El primero, el que leí, es de Jacobo Dayán, República de Weimar, La muerte de una democracia vista desde el arte y el pensamiento. Libro sucinto, breve, con un estupendo enfoque, porque se parece a las crónicas. Si algo da miedo al lector actual, son esas versiones de la historia mechadas con opiniones sesudas y amponas sobre filosofía de la historia o de izquierdas moralmente invictas. Dayán es enjuto y justo, y su libro se deja leer con generosidad. Abundan los datos, los hechos, y la secuencia tiene una rara calidad narrativa, que no se deja interrumpir, hasta la tercera parte, cuando ya no puede evitar el paralelo del ascenso populista de Hitler con la actual circunstancia internacional y, muy específicamente, la mexicana, sin que resulte alarmista ni admonitorio: hechos y semejanzas. Un libro muy breve que se da espacio para explorar las artes plásticas, la música, los escritores, periodistas, pensadores, y añade una cronología, listas de gobernantes, bibliografía y filmografía. (Solamente faltó un discografía, o una playlist).
Del otro libro (Timothy Ryback, Takeover: Hitler’s Final Rise to Power. Knopf) me ocuparé cuando lo lea, pero la reseña de Gopnik es más que persuasiva. Dado que Hitler repetidamente dejó ver que quería usar los procesos democráticos para destruir la democracia, Gopnik y Ryback quieren averiguar por qué los demócratas se lo permitieron. La respuesta de Lewis Edinger es que “confiaban en que los procedimientos constitucionales, el retorno de la sensatez y el acatamiento de las reglas serían suficientes para que sobreviviera la República”.
La ingenuidad culpable de los demócratas consistió en desear el bien y abstenerse de meter las manos en la suciedad de la política. Pero es justamente eso lo que ha hecho emerger a los líderes democráticos: meter las manos, presentarse en el desastre, escombrar basura.

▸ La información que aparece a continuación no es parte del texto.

(* ===== verification/LzmaDecSafe.v ===== *)
(** * LZMA decoder: every call is safe

    The invariant of CLzmaDec ([wf]) and its proof for LzmaDec_DecodeToDic: from
    any well-formed decoder and any input, every call returns, stays inside the
    dictionary, the probabilities, the temporary buffer and the input, never
    reports the internal error SZ_ERROR_FAIL, and leaves a well-formed decoder. *)

From stdpp Require Import base numbers list list_numbers.
From Stdlib Require Import ZArith Lia.
From S2P Require Import Prelude SzTypes LzmaParse LzmaDec LzmaDecSym.
Local Open Scope Z_scope.
Local Open Scope word_scope.

(** ** Effects of a symbol *)

(** What decoding never changes, and what it does to the dictionary: only
    [[dicPos p, dicPos p')] is written. *)
Record advance (p p' : CLzmaDec) : Prop := {
  adv_prop : prop p' = prop p;
  adv_size : length (dic p') = length (dic p);
  adv_bytes : bytes (dic p');
  adv_pos : dicPos p <= dicPos p';
  adv_frame : forall i, i < dicPos p \/ dicPos p' <= i -> rd (dic p') i = rd (dic p) i;
  adv_temp : tempBuf p' = tempBuf p;
  adv_tempSize : tempBufSize p' = tempBufSize p
}.

Lemma advance_refl p : bytes (dic p) -> advance p p.
Proof. intros. by constructor. Qed.

Lemma advance_trans p q r : advance p q -> advance q r -> advance p r.
Proof.
  intros [] []. constructor; try congruence; [lia|].
  intros i Hi. rewrite adv_frame1, adv_frame0; [done|lia|lia].
Qed.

De pronto, recuerdo a Elias Canetti, en su ensayo sobre Albert Speer, arquitecto de Hitler: “Cuando las grandes ciudades alemanas iban reduciéndose a escombros una tras otra, Speer no fue el único en considerar aconsejable, e incluso necesario, que Hitler visitase esas ciudades. El ejemplo de Churchill estaba a la vista de todo el mundo: nunca dejaba de presentarse ante las víctimas de la guerra que no participaran directamente en el combate. Y así les demostraba no sólo su intrepidez, sino también su adhesión. Pese a las tareas que lo agobiaban, se daba tiempo para visitarlos y testimoniarles, a través de su presencia, lo mucho que contaban, la importancia que tenían. Exigía mucho más de la población civil, pero a cambio la tomaba en serio. Es posible que si Churchill no hubiera actuado de ese modo, la moral de los ingleses hubiera menguado peligrosamente en el curso del año en que tuvieron que enfrentarse, solos, a un enemigo más fuerte y que iba venciendo en todas partes. Hitler, por el contrario, se negaba obstinadamente a que lo vieran en las ciudades bombardeadas”. (La conciencia de las palabras. FCE, 1981).